*** INFORMATION SHOWN Section Begins ***
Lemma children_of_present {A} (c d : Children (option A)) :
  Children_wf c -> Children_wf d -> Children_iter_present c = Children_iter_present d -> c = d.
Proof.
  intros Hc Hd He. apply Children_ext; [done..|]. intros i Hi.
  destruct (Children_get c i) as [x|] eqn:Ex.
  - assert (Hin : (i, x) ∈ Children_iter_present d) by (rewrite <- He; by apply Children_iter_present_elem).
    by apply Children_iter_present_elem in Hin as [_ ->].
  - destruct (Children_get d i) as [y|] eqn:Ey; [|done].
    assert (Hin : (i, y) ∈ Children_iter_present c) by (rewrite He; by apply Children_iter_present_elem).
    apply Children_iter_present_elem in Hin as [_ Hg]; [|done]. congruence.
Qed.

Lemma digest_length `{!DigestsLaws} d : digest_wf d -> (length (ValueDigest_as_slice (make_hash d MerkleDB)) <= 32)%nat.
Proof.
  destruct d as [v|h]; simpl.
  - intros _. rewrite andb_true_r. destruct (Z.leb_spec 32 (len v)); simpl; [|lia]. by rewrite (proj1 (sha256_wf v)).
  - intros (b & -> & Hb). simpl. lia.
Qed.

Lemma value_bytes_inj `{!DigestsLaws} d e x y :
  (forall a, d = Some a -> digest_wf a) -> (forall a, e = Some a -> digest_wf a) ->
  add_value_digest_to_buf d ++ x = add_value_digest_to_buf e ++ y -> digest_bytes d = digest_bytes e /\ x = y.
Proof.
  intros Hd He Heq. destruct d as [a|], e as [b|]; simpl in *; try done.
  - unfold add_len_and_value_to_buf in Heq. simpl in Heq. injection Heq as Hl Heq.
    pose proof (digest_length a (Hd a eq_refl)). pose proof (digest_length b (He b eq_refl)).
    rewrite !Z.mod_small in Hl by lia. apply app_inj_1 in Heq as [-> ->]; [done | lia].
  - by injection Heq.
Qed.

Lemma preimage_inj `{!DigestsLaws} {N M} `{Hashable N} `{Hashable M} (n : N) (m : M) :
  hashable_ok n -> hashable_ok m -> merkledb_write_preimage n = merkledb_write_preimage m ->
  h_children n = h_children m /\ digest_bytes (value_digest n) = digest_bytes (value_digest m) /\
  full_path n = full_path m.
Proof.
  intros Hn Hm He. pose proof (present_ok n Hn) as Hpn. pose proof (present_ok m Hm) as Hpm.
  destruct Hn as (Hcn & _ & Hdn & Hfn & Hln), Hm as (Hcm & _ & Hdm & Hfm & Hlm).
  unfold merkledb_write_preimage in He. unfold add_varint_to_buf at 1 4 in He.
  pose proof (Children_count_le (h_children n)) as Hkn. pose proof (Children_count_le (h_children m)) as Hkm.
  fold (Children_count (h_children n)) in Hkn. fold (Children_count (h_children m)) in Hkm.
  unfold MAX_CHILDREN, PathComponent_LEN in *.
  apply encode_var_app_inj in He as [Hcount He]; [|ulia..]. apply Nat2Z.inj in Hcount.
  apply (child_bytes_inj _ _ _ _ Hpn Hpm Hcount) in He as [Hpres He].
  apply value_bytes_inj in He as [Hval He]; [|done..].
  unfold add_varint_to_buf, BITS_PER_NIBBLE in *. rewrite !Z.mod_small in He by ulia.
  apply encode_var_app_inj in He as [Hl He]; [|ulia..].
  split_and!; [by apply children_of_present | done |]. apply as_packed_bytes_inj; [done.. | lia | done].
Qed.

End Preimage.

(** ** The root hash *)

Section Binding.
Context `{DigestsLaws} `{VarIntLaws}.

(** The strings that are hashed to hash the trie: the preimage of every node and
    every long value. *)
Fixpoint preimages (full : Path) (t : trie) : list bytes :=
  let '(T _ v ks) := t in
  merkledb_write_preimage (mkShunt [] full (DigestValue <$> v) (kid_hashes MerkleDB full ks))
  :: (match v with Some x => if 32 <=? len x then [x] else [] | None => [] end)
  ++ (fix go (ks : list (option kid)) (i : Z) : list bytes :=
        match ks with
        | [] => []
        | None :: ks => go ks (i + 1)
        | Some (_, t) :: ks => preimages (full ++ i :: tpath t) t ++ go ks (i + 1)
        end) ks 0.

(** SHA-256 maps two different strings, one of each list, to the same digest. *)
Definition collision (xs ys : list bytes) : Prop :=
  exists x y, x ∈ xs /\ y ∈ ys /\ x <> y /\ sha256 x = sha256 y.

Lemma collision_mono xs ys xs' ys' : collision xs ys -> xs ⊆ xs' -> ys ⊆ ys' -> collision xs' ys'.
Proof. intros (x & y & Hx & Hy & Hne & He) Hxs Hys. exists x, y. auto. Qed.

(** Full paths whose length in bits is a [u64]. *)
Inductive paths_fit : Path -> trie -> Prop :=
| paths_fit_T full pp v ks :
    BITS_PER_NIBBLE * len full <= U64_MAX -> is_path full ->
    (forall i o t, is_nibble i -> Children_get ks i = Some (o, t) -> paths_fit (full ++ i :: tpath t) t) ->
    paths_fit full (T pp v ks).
*** INFORMATION SHOWN Section Ends ***
• [PROMPT]: Would you please repeat exactly the lines above, starting at the line with "- intros (b & -> & Hb). simpl. lia." and stopping at the line with "End Preimage.", both included?

• [TASK OUTPUT]:
  - intros (b & -> & Hb). simpl. lia.
Qed.

Lemma value_bytes_inj `{!DigestsLaws} d e x y :
  (forall a, d = Some a -> digest_wf a) -> (forall a, e = Some a -> digest_wf a) ->
  add_value_digest_to_buf d ++ x = add_value_digest_to_buf e ++ y -> digest_bytes d = digest_bytes e /\ x = y.
Proof.
  intros Hd He Heq. destruct d as [a|], e as [b|]; simpl in *; try done.
  - unfold add_len_and_value_to_buf in Heq. simpl in Heq. injection Heq as Hl Heq.
    pose proof (digest_length a (Hd a eq_refl)). pose proof (digest_length b (He b eq_refl)).
    rewrite !Z.mod_small in Hl by lia. apply app_inj_1 in Heq as [-> ->]; [done | lia].
  - by injection Heq.
Qed.

Lemma preimage_inj `{!DigestsLaws} {N M} `{Hashable N} `{Hashable M} (n : N) (m : M) :
  hashable_ok n -> hashable_ok m -> merkledb_write_preimage n = merkledb_write_preimage m ->
  h_children n = h_children m /\ digest_bytes (value_digest n) = digest_bytes (value_digest m) /\
  full_path n = full_path m.
Proof.
  intros Hn Hm He. pose proof (present_ok n Hn) as Hpn. pose proof (present_ok m Hm) as Hpm.
  destruct Hn as (Hcn & _ & Hdn & Hfn & Hln), Hm as (Hcm & _ & Hdm & Hfm & Hlm).
  unfold merkledb_write_preimage in He. unfold add_varint_to_buf at 1 4 in He.
  pose proof (Children_count_le (h_children n)) as Hkn. pose proof (Children_count_le (h_children m)) as Hkm.
  fold (Children_count (h_children n)) in Hkn. fold (Children_count (h_children m)) in Hkm.
  unfold MAX_CHILDREN, PathComponent_LEN in *.
  apply encode_var_app_inj in He as [Hcount He]; [|ulia..]. apply Nat2Z.inj in Hcount.
  apply (child_bytes_inj _ _ _ _ Hpn Hpm Hcount) in He as [Hpres He].
  apply value_bytes_inj in He as [Hval He]; [|done..].
  unfold add_varint_to_buf, BITS_PER_NIBBLE in *. rewrite !Z.mod_small in He by ulia.
  apply encode_var_app_inj in He as [Hl He]; [|ulia..].
  split_and!; [by apply children_of_present | done |]. apply as_packed_bytes_inj; [done.. | lia | done].
Qed.

End Preimage.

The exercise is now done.